Histoire du chevalier Grandisson/Lettre 66

Nouvelles lettres angloises, ou Histoire du chevalier Grandisson
Traduction par Abbé Prévost.
(tome VIp. 12-26).

LETTRE LXVI.

Miss Byron à Miss Selby.

Mardi matin, 18 d’Avril.

Que direz-vous de cette étrange Mylady G… ? Pour moi je la trouve extrêmement blâmable. Mylord L… perd patience avec elle. Mylady est au même point. Émilie déclare qu’elle l’aime beaucoup, mais qu’elle n’aime point ses caprices. Mylord G… parle de m’apporter ses plaintes. Le sujet de la querelle ne paroît pas fort grave, comme je l’apprends d’Émilie : mais les bagatelles ont quelquefois des suites sérieuses, lorsqu’on a l’extravagance d’y insister. Quoi qu’il en soit, l’affaire est entre eux ; & ni l’un ni l’autre ne se presse d’en parler. Cependant Mylord & Mylady L… désaprouvent hautement l’air de raillerie qu’elle affecte.

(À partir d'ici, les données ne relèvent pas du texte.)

(** * Completion *)

(** The columns [CompleteDelivery] writes into the attempt. *)
Record attempt_end := {
  ae_outcome : string; ae_status : Z; ae_duration : Z; ae_code : string; ae_detail : string;
  ae_headers : Header; ae_body : option string; ae_next : option time
}.

Definition finished_attempt (ts : time → time) (now : time) (x : attempt_end) (a : Attempt)
    : Attempt :=
  {| a_delivery_id := a_delivery_id a; a_number := a_number a;
     a_started_at := a_started_at a; a_finished_at := Some (ts now);
     a_outcome := Some (ae_outcome x); a_status_code := null_zero (ae_status x);
     a_duration_ns := Some (ae_duration x); a_error_code := null_empty (ae_code x);
     a_error_detail := null_empty (ae_detail x);
     a_response_headers := Some (json_header (ae_headers x));
     a_response_body := ae_body x; a_next_attempt_at := ts <$> ae_next x |}.

(** UPDATE hookbound_attempts ... WHERE id = $10 AND ... finished_at IS NULL *)
Definition finish_attempt (c : ClaimedDelivery) (now : time) (x : attempt_end)
    : env → nat → DB → go (Z * DB) := λ e _ db,
  _ ← reject (negb (pg_text (ae_code x) && pg_text (ae_detail x) && pg_json_header (ae_headers x)
                    && int4_ok (ae_status x)))
        (PlainError "invalid input for column");
  match attempts db !! cd_AttemptID c with
  | Some a =>
      if open_attempt (cd_DeliveryID c) (cd_Attempt c) a then
        Ok (1, set_attempts
          (<[cd_AttemptID c := finished_attempt (en_timestamptz e) now x a]> (attempts db)) db)
      else Ok (0, db)
  | None => Ok (0, db)
  end.

(** A delivery after its attempt. *)
Definition settled (state : DeliveryState) (next : option time) (status : Z) (code : string)
    (now : time) (completed : option time) (d : Delivery) : Delivery :=
  {| d_message_id := d_message_id d; d_destination_url := d_destination_url d;
     d_headers := d_headers d; d_key := d_key d; d_state := state;
     d_attempt_count := d_attempt_count d;
     d_next_attempt_at := default (d_next_attempt_at d) next; d_lease_expires_at := None;
     d_last_status_code := null_zero status; d_last_error_code := null_empty code;
     d_created_at := d_created_at d; d_updated_at := now; d_completed_at := completed |}.
(* ===== verification/PgSpec.v ===== *)
(** The abstract machine the store implements: the atomic changes of the tables,
    each with the event it is for and the condition under which it may happen, and what every sequence of
    them keeps.  PgRefine.v shows that the operations of src/postgres make no
    other changes. *)

From S2P Require Import Prelude GoString GoTime Errors Headers Message.
From S2P Require Import PgText PgModel PgOutbound PgInbound PgCleanup.

(** * Steps *)

(** A delivery as it is published. *)
Definition fresh_delivery (d : Delivery) : Prop :=
  d_state d = DeliveryPending ∧ d_attempt_count d = 0 ∧ d_lease_expires_at d = None ∧
  d_completed_at d = None.

(** The tables after delivery [id] is claimed by attempt [aid] until [lease]. *)
Definition claim_tables (now lease : time) (id : string) (d : Delivery) (aid : string) (db : DB) : DB :=
  {| messages := messages db;
     deliveries := <[id := leased (d_attempt_count d + 1) lease now d]> (deliveries db);
     attempts := <[aid := started_attempt id (d_attempt_count d + 1) now]>
                   (if decide (d_state d = DeliveryInFlight ∧ 0 < d_attempt_count d)
                    then expire_open now id (d_attempt_count d) <$> attempts db
                    else attempts db);
     receipts := receipts db |}.

(** The states an attempt can leave its delivery in. *)
Definition attempt_result (s : DeliveryState) : Prop :=
  s = DeliveryRetry ∨ delivery_terminal s = true.
Definition receipt_result (s : ReceiptState) : Prop :=
  s = ReceiptRetry ∨ receipt_terminal s = true.

(** What a step does, for whom: a claim names the time it is judged at, a renewal and
    a completion the attempt or the claim they are made for. *)
Inductive event : Type :=
| EvPublish
| EvForget
| EvClaim (due : time)
| EvRenew (attempt : string)
| EvComplete (attempt : string)
| EvPurge
| EvReceive
| EvClaimReceipt (due : time)
| EvRenewReceipt (key : string * string) (attempt : Z)
| EvCompleteReceipt (key : string * string) (attempt : Z).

Leur mésintelligence commença hier au soir. Nous avions soupé chez eux, Madame Reves & moi, avec Mylord & Mylady L… & les deux Dames Italiennes. Je ne me trouvai point de goût pour le jeu. Nous nous retirâmes de bonne heure, & la Signora Olivia partit en même tems avec sa Tante. On se mit à jouer. Mylord & Mylady L…, Émilie & le Docteur Barlet tomberent ensemble. Au milieu de leur partie, Mylady G…, qui étoit montée à son appartement, descendit l’escalier avec précipitation, en fredonnant quelques notes. Mylord G…, qui étoit monté après elle, la suivit d’un air fort troublé. Madame, commença-t-il, il faut vous dire… Il faut, interrompit-elle : non, Mylord, il ne faut rien. Elle s’assit derriere Émilie. Ne prenez pas garde à moi, lui dit-elle. Qui gagne ? Qui perd ? Son Mari se promena dans la chambre à grands pas. Mylord & Mylady L… auroient voulu feindre de ne rien remarquer, dans l’espérance que l’orage s’appaiseroit de lui-même ; car il étoit échappé à leur Sœur quelques petites vivacités pendant le dîner, quoiqu’à souper tout eût été fort tranquille. Le Docteur Barlet lui offrit ses cartes. Elle les refusa. Non, Docteur, lui dit-elle ; j’ai mes propres cartes, avec lesquelles je veux jouer, & mon jeu n’est pas aisé. Mais, Lucie, vous confondriez les rolles, si je ne marquois le nom de chaque acteur.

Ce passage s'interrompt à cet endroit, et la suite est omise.